Stored data entries:
^^^^^^^^^^^^^^^^

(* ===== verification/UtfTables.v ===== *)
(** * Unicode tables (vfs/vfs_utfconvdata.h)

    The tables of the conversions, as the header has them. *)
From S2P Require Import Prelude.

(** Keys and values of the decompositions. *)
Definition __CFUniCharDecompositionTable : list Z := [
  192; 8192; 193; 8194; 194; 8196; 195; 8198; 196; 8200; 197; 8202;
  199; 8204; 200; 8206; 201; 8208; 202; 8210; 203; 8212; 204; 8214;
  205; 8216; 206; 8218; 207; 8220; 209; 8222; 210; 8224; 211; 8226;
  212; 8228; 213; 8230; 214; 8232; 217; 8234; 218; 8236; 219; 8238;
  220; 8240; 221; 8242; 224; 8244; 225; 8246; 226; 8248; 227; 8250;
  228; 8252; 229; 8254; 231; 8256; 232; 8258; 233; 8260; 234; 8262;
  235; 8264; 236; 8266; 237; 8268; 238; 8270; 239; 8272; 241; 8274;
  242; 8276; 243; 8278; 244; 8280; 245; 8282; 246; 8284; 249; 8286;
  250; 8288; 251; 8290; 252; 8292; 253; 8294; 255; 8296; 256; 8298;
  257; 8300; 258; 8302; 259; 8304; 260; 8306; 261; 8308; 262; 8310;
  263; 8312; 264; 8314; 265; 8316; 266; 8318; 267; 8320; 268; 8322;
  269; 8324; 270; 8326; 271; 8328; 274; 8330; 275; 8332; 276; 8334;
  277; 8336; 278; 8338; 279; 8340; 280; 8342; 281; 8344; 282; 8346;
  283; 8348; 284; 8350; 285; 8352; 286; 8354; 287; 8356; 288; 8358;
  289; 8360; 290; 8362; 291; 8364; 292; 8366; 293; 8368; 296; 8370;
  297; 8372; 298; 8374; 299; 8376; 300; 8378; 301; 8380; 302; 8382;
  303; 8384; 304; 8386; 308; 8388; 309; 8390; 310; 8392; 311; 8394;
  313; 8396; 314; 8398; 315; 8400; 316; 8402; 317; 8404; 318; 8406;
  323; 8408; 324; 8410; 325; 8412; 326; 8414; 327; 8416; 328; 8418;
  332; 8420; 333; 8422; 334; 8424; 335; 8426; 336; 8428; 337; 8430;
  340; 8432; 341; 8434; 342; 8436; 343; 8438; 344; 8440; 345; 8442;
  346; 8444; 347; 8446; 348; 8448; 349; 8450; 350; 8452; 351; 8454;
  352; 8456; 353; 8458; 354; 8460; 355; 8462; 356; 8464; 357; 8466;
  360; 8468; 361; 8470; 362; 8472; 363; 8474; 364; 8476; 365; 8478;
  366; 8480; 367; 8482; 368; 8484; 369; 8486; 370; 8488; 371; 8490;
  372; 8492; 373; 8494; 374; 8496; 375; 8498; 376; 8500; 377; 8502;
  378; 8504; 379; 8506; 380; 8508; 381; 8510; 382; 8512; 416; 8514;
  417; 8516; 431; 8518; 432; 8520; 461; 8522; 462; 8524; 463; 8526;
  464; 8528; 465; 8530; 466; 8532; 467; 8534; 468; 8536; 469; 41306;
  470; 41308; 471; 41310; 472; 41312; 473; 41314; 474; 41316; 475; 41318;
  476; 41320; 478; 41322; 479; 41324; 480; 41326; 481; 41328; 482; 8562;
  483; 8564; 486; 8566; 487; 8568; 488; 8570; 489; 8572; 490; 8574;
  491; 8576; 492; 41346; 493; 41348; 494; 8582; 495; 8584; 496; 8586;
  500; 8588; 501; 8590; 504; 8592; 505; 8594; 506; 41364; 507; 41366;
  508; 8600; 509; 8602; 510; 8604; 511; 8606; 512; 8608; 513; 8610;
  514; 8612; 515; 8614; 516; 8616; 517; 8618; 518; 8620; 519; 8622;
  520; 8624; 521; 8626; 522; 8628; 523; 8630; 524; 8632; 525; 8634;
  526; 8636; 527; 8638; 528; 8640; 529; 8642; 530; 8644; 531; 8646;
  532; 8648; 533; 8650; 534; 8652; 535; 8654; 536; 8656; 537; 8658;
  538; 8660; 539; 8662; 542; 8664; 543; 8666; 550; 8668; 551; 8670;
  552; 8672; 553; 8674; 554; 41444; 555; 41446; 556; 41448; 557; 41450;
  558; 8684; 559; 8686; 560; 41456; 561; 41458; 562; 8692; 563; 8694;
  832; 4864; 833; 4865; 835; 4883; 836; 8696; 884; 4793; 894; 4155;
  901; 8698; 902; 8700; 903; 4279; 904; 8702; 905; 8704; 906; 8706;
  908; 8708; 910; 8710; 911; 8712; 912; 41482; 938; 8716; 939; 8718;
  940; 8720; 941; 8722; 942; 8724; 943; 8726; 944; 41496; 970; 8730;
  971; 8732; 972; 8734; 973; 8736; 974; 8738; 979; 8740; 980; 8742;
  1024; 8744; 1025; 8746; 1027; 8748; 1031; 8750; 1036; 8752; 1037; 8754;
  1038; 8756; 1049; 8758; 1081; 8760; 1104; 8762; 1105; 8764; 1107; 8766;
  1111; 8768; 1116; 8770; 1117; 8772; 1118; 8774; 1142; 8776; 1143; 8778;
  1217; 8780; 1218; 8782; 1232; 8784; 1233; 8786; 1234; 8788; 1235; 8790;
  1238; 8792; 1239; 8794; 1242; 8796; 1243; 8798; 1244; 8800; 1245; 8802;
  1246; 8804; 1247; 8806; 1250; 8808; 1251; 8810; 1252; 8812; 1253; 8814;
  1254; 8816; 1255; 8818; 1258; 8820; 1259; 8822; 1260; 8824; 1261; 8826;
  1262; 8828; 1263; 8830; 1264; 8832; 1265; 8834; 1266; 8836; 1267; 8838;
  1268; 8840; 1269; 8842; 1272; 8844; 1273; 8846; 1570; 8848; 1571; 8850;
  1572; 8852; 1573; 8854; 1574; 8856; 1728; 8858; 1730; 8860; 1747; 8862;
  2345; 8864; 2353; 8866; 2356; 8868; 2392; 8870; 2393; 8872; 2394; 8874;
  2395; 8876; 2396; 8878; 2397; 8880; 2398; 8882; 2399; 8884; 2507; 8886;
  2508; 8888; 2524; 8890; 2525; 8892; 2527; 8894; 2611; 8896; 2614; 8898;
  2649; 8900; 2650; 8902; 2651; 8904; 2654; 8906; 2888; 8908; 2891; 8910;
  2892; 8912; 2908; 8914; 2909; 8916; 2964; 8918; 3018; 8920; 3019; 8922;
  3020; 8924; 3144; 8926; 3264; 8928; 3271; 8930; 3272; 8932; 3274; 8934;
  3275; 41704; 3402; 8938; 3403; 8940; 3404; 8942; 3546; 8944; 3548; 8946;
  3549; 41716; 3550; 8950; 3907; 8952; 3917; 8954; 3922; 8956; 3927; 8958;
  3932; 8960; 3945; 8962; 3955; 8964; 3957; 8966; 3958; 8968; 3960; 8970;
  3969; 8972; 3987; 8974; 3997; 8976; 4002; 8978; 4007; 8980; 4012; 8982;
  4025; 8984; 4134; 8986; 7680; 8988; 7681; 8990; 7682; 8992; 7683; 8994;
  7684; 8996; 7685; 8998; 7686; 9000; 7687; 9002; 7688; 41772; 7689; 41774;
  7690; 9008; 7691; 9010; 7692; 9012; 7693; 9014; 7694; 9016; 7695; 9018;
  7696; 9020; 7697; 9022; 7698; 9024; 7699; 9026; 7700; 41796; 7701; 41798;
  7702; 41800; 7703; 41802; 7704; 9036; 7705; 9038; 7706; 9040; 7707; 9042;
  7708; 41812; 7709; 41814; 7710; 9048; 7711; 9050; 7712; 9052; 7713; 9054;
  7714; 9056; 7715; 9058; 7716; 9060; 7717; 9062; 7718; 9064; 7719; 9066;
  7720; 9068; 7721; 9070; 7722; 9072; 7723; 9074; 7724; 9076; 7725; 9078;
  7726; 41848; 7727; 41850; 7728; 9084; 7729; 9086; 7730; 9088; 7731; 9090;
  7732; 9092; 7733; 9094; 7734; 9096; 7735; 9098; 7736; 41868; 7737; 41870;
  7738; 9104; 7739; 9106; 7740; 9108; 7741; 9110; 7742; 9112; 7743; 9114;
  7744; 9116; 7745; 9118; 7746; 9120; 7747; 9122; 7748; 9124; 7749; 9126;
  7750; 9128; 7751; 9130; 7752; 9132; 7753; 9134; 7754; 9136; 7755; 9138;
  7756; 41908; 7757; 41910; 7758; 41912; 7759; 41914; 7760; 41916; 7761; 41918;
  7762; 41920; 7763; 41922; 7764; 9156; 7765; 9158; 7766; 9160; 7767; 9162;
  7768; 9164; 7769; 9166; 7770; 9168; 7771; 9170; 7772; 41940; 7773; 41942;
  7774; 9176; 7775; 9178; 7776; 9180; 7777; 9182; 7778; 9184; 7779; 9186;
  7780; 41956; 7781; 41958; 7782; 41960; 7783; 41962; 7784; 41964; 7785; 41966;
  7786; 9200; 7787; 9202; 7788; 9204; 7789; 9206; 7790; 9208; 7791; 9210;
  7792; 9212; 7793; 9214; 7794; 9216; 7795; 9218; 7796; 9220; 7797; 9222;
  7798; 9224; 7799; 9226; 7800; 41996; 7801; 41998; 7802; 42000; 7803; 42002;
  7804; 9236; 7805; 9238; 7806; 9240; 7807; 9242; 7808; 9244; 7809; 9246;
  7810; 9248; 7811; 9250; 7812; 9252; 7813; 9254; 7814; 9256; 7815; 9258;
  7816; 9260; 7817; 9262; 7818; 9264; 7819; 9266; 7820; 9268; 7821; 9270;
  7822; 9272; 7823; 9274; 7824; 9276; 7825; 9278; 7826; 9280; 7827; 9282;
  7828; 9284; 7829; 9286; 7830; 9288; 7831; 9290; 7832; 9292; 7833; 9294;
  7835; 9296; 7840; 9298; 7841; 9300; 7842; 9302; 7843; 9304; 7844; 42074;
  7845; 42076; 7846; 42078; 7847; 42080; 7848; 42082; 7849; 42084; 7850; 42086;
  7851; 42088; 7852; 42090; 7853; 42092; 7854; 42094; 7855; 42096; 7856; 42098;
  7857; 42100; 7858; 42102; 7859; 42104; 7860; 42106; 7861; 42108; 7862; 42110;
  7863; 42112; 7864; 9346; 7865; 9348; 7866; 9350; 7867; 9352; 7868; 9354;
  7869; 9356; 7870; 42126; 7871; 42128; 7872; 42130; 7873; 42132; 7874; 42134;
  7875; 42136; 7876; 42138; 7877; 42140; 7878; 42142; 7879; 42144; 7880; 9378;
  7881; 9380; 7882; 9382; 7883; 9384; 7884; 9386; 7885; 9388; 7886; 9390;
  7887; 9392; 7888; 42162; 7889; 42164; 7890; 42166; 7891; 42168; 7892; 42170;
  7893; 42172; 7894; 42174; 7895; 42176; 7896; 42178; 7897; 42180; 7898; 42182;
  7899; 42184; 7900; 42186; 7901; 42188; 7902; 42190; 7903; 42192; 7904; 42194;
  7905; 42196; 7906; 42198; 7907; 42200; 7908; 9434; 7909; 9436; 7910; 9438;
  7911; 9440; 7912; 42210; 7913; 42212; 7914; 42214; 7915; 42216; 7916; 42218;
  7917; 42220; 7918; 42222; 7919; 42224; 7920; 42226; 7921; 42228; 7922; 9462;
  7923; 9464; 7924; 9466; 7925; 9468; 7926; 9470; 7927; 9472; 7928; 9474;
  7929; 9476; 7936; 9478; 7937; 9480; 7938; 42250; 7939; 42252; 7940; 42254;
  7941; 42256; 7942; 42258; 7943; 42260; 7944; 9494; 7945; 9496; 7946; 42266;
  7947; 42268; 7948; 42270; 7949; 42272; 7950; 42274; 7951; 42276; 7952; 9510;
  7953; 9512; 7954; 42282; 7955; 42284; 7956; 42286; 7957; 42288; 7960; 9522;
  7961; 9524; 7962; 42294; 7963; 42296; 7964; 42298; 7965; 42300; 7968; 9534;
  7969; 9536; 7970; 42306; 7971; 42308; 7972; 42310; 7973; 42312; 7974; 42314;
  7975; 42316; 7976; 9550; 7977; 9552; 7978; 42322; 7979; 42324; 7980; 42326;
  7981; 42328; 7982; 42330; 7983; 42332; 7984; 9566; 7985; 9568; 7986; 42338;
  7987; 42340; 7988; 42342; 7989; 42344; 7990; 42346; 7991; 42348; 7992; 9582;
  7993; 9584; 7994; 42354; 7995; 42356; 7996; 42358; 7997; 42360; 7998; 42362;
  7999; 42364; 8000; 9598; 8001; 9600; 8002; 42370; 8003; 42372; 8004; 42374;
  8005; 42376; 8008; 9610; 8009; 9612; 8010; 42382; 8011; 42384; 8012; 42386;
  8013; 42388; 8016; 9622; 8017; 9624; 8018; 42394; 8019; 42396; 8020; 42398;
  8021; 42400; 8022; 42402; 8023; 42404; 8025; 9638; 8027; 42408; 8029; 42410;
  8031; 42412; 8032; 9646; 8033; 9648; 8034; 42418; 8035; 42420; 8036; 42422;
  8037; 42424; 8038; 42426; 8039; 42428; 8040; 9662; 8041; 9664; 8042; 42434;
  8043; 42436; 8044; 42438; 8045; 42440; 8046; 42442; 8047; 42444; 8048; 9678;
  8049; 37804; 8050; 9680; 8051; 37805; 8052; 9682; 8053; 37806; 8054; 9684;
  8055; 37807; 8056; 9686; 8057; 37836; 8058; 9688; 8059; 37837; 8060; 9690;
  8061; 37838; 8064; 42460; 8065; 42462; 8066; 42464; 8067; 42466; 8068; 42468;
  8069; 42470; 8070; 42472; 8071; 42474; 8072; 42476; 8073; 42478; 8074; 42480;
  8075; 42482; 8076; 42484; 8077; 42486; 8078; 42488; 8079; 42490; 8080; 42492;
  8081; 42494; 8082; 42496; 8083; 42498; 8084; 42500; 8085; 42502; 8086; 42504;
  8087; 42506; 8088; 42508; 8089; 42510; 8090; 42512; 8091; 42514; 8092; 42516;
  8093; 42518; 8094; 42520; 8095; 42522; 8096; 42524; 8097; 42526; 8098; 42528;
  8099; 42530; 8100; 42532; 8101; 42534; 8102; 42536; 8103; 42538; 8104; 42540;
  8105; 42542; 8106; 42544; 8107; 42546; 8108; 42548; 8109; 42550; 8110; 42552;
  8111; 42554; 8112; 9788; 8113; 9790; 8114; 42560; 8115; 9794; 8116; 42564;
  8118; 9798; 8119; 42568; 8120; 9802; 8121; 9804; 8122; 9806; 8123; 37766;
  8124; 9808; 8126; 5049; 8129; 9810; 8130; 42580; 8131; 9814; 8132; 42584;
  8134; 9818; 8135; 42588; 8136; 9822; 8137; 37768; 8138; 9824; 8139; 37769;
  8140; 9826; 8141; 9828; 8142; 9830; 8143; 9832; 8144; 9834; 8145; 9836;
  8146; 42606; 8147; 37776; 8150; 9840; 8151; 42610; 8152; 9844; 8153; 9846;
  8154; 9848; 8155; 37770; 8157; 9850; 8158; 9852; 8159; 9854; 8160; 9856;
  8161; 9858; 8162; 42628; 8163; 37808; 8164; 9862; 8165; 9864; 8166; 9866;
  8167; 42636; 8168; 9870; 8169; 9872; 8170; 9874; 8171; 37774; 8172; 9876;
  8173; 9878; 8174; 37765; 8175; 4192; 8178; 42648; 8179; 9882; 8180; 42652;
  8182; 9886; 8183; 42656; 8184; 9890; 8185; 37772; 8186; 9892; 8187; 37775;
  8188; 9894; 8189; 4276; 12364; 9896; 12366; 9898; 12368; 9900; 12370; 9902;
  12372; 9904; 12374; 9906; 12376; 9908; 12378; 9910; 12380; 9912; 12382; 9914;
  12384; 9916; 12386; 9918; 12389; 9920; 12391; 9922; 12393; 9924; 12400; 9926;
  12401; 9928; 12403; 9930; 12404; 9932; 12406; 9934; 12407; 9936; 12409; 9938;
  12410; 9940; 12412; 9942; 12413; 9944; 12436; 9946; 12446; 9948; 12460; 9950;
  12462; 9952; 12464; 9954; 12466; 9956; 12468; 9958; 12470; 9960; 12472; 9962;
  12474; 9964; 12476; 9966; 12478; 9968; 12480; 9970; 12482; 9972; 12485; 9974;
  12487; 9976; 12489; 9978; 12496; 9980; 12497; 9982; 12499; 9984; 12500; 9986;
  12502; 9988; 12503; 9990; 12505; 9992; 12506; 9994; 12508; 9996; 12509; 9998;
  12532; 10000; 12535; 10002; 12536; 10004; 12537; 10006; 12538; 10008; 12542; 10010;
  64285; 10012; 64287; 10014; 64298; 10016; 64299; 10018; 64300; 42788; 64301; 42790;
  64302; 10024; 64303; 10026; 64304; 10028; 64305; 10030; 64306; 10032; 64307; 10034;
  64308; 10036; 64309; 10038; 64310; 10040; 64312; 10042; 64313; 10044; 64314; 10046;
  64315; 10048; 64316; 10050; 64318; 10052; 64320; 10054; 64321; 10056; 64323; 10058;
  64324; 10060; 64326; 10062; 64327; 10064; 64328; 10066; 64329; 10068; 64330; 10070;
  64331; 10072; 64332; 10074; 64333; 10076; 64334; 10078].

^^^^^^^^^^^^^^^^

Required action
Begin at the first line of the records above and restate each line word for word, stopping after the line with "(** Keys and values of the decompositions. *)".

Task result
(* ===== verification/UtfTables.v ===== *)
(** * Unicode tables (vfs/vfs_utfconvdata.h)

    The tables of the conversions, as the header has them. *)
From S2P Require Import Prelude.

(** Keys and values of the decompositions. *)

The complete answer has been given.